(** ** Up to the switch on the state *)

Definition input_begin (c : conn) (om : option (list Z * Z)) (ti : tcpiphdr) : outcome conn :=
  let c := on_tp (fun tp => tp <| t_idle := 0 |> <| t_keep := TCPTV_KEEP |>) c in
  let* c := if t_state (c_tp c) =? TCPS_LISTEN then Ok c else input_options c om ti in
  let win := Z.max 0 (sbspace (so_rcv (c_so c))) in
  Ok (on_tp (fun tp => tp <| rcv_wnd := u16 (Z.max win (seq_int (rcv_adv tp) (rcv_nxt tp))) |>) c).

(** ** LISTEN *)

Definition listen_refuses (s : istate) : option verdict :=
  if has (i_flags s) TH_RST then Some (drop_it s)
  else if has (i_flags s) TH_ACK then Some (reset_it s)
  else if negb (has (i_flags s) TH_SYN) then Some (drop_it s)
  else if in_broadcast (e_ifaddrs e) (ti_dst (i_ti s)) then Some (drop_it s)
  else None.

(** The foreign address goes into the block; the error of [in_pcbconnect]. *)
Definition listen_connect (s : istate) : outcome (istate * Z) :=
  let inp := c_inp (i_c s) in
  let laddr := inp_laddr inp in
  let ti := i_ti s in
  let inp := if laddr =? INADDR_ANY then inp <| inp_laddr := ti_dst ti |> else inp in
  let* r := in_pcbconnect (e_rtlookup e) (e_ifaddrs e) (w_pcbs (i_w s)) (w_lport (i_w s)) (e_uid e)
              (so_options (i_so s)) PR_CONNREQUIRED inp (Nam sizeof_sockaddr_in (SockaddrIn AF_INET (ti_sport ti) (ti_src ti))) in
  let '(error, inp, hport) := r in
  let inp := if nz error then inp <| inp_laddr := laddr |> else inp in
  Ok (s <| i_w := (i_w s) <| w_lport := hport |> |> <| i_c := (i_c s) <| c_inp := inp |> |>, error).

(** The sequence numbers of both directions, and SYN_RECEIVED. *)
Definition listen_accept (s : istate) : istate :=
  let iss0 := w_iss (i_w s) in
  let s := s <| i_w := (i_w s) <| w_iss := seq_add iss0 (Z.quot TCP_ISSINCR 2) |> |> in
  upd_tp s (fun tp =>
    let tp := tp <| iss := iss0 |> <| irs := ti_seq (i_ti s) |> in
    let tp := tcp_rcvseqinit (tcp_sendseqinit tp) in
    tp <| t_flags := bis (t_flags tp) TF_ACKNOW |> <| t_state := TCPS_SYN_RECEIVED |>
       <| t_keep := TCPTV_KEEP |>).

Definition input_listen (s : istate) (om : option (list Z * Z)) : outcome verdict :=
  match listen_refuses s with
  | Some v => Ok v
  | None =>
      let '(w, ok) := m_get e (i_w s) in
      let s := s <| i_w := w |> in
      if negb ok then Ok (drop_it s) else
      let* r := listen_connect s in
      let '(s, error) := r in
      if nz error then Ok (drop_it s) else
      let '(w, n) := tcp_template e (i_w s) (i_c s) in
      let s := s <| i_w := w |> in
      match n with
      | None =>
          let* r := tcp_drop e (i_w s) (on_tp (fun tp => tp <| t_template := None |>) (i_c s)) ENOBUFS in
          Ok (Drop r.1 r.2)
      | Some n =>
          let s := upd_tp s (fun tp => tp <| t_template := Some n |>) in
          let* c := input_options (i_c s) om (i_ti s) in
          Ok (Go (listen_accept (s <| i_c := c |>)))
      end
  end.
(* ===== verification/TcpSafe.v ===== *)
(** * [tcp_input] keeps the invariant

    Each stage of [tcp_input], from a connection in order and a segment as IP
    hands it over, goes on or ends with the connection in order or closed; no
    stage panics or leaves its objects; and the state moves along the arrows of
    the protocol's diagram only. *)
From S2P Require Import Prelude TcpSeq Mbuf Socket In Inpcb TcpVar TcpReass TcpOutput TcpOutSeq TcpOutSend.
From S2P Require Import TcpInput TcpUser TcpInv.

(** ** The state diagram *)

(** The arrows of the diagram of RFC 793, with its text's arrow from
    SYN_RECEIVED to CLOSE_WAIT. *)
Definition tcp_arrows : list (Z * Z) :=
  [(TCPS_CLOSED, TCPS_LISTEN); (TCPS_CLOSED, TCPS_SYN_SENT);
   (TCPS_LISTEN, TCPS_SYN_RECEIVED); (TCPS_SYN_SENT, TCPS_SYN_RECEIVED);
   (TCPS_SYN_SENT, TCPS_ESTABLISHED); (TCPS_SYN_RECEIVED, TCPS_ESTABLISHED);
   (TCPS_SYN_RECEIVED, TCPS_CLOSE_WAIT); (TCPS_SYN_RECEIVED, TCPS_FIN_WAIT_1);
   (TCPS_ESTABLISHED, TCPS_CLOSE_WAIT); (TCPS_ESTABLISHED, TCPS_FIN_WAIT_1);
   (TCPS_CLOSE_WAIT, TCPS_LAST_ACK); (TCPS_FIN_WAIT_1, TCPS_CLOSING);
   (TCPS_FIN_WAIT_1, TCPS_FIN_WAIT_2); (TCPS_CLOSING, TCPS_TIME_WAIT);
   (TCPS_FIN_WAIT_2, TCPS_TIME_WAIT)].

Definition tcp_arrow (a b : Z) : Prop := (a, b) ∈ tcp_arrows.

(** Any number of arrows. *)
Abbreviation moves := (rtc tcp_arrow).

Lemma moves_arrow a b : bool_decide ((a, b) ∈ tcp_arrows) = true -> moves a b.
Proof. intros H. apply rtc_once. by apply bool_decide_eq_true in H. Qed.

(** Where a connection, or what is left of it, has moved. *)
Definition kmoves (st : Z) (k : connection) : Prop :=
  match k with Open c => moves st (t_state (c_tp c)) | Closed _ => True end.

(** ** Segments *)

(** What IP hands over: the text is as long as the header says, and the fields
    have their widths. *)
Record seg_in (ti : tcpiphdr) : Prop := SegIn {
  si_len : 0 <= ti_len ti < 2 ^ 15;
  si_text : chain_len (ti_m ti) = ti_len ti;
  si_seq : 0 <= ti_seq ti < 2 ^ 32;
  si_ack : 0 <= ti_ack ti < 2 ^ 32;
  si_win : 0 <= ti_win ti < 2 ^ 16;
  si_urp : 0 <= ti_urp ti < 2 ^ 16
}.

(** The 16-bit counts of the receive buffer have room for the segment beside
    what waits. *)
Definition seg_room (c : conn) (ti : tcpiphdr) : Prop :=
  rcv_room (c_so c) (queue_text (seg_q (c_tp c)) + chain_len (ti_m ti))
    (queue_cost (seg_q (c_tp c)) + chain_cost (ti_m ti)).

(** Options that end inside their memory and do not ask for segments of size
    zero: [cp] is the memory, [cnt] bytes of it are options. *)
Inductive opts_wf : list Z -> Z -> Prop :=
| opts_done cp cnt : cnt <= 0 -> opts_wf cp cnt
| opts_eol cp cnt : opts_wf (TCPOPT_EOL :: cp) cnt
| opts_nop cp cnt : opts_wf cp (cnt - 1) -> opts_wf (TCPOPT_NOP :: cp) cnt
| opts_mss hi lo cp cnt : 0 <= hi < 256 -> 0 <= lo < 256 -> 0 < hi * 256 + lo ->
    opts_wf cp (cnt - 4) -> opts_wf (TCPOPT_MAXSEG :: 4 :: hi :: lo :: cp) cnt
| opts_other k len cp cnt : TCPOPT_MAXSEG < k -> 1 <= len ->
    opts_wf (drop (Z.to_nat len) (k :: len :: cp)) (cnt - len) -> opts_wf (k :: len :: cp) cnt.

Definition om_wf (om : option (list Z * Z)) : Prop :=
  match om with Some (cp, cnt) => opts_wf cp cnt | None => True end.

(** ** The invariant under assignments *)

(** Assignments to fields the invariant does not speak of. *)
Ltac keep_inv I :=
  pose proof (inv_snd _ _ I); pose proof (inv_mss _ _ I); pose proof (inv_template _ _ I);
  pose proof (inv_synsent _ _ I); pose proof (inv_timers _ _ I); pose proof (inv_rcv _ _ I);
  pose proof (inv_locks _ _ I); pose proof (inv_queue _ _ I); pose proof (inv_route _ _ I);
  pose proof (inv_iss _ _ I); pose proof (inv_idle _ _ I); constructor; try assumption.

(** The stages hold on to the connection, the segment and the room for it. *)
Record going (st : Z) (s : istate) : Prop := Going {
  go_inv : tcp_inv (i_w s) (i_c s);
  go_seg : seg_in (i_ti s);
  go_room : seg_room (i_c s) (i_ti s);
  go_moves : moves st (t_state (i_tp s));
  go_wnd : 0 <= rcv_wnd (i_tp s) < 2 ^ 16
}.

Definition verdict_ok (st : Z) (v : verdict) : Prop :=
  match v with
  | Go s => going st s
  | Drop w k => kept w k /\ kmoves st k
  | DropAfterAck s => tcp_inv (i_w s) (i_c s) /\ moves st (t_state (i_tp s))
  | DropWithReset w k _ _ => kept w k /\ kmoves st k
  end.

(** The block with another segment size and route. *)
Lemma inv_maxseg w c mss inp : tcp_inv w c -> 0 < mss < 2 ^ 16 -> mtu_ok (route_ifp (inp_route inp)) ->
  tcp_inv w (Conn ((c_tp c) <| t_maxseg := mss |>) inp (c_so c)).
Proof.
  intros I Hm Hr. keep_inv I; [|cbn; lia]. destruct (inv_snd _ _ I) as (A1 & A2 & A3 & A4 & A5). unfold snd_ok. tsimp.
  do 3 (split; [done|]). split; [lia|exact A5].
Qed.

Lemma inv_mss_range w c : tcp_inv w c -> 0 < t_maxseg (c_tp c) < 2 ^ 16.
Proof. intros I. pose proof (inv_mss _ _ I). destruct (inv_snd _ _ I) as (_ & _ & _ & A & _). lia. Qed.

Lemma set_maxseg_inv e w c : env_ok e -> tcp_inv w c -> tcp_inv w (set_maxseg e c).
Proof.
  intros He I. destruct (set_maxseg_ok e c He (inv_route _ _ I) (inv_mss_range _ _ I)) as (Hr & Es & mss & Et & Hm).
  destruct (set_maxseg e c) as [tp inp so]. simpl in *. subst. by apply inv_maxseg.
Qed.

(** ** [tcp_dooptions] *)

(** What the options may change. *)
Definition opts_same (c c' : conn) : Prop :=
  c_so c' = c_so c /\ exists mss, c_tp c' = (c_tp c) <| t_maxseg := mss |>.

Lemma opts_same_trans a b c : opts_same a b -> opts_same b c -> opts_same a c.
Proof.
  intros (A & m1 & B) (C & m2 & D). split; [congruence|]. exists m2. by rewrite D, B.
Qed.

▸ **WORK INSTRUCTIONS**
From the entries above, restate word for word the lines from the line containing "if has (i_flags s) TH_RST" to the line containing "let '(error, inp, hport) := r in", both ends included, and nothing more.

▸ **EXPECTED OUTPUT**
  if has (i_flags s) TH_RST then Some (drop_it s)
  else if has (i_flags s) TH_ACK then Some (reset_it s)
  else if negb (has (i_flags s) TH_SYN) then Some (drop_it s)
  else if in_broadcast (e_ifaddrs e) (ti_dst (i_ti s)) then Some (drop_it s)
  else None.

(** The foreign address goes into the block; the error of [in_pcbconnect]. *)
Definition listen_connect (s : istate) : outcome (istate * Z) :=
  let inp := c_inp (i_c s) in
  let laddr := inp_laddr inp in
  let ti := i_ti s in
  let inp := if laddr =? INADDR_ANY then inp <| inp_laddr := ti_dst ti |> else inp in
  let* r := in_pcbconnect (e_rtlookup e) (e_ifaddrs e) (w_pcbs (i_w s)) (w_lport (i_w s)) (e_uid e)
              (so_options (i_so s)) PR_CONNREQUIRED inp (Nam sizeof_sockaddr_in (SockaddrIn AF_INET (ti_sport ti) (ti_src ti))) in
  let '(error, inp, hport) := r in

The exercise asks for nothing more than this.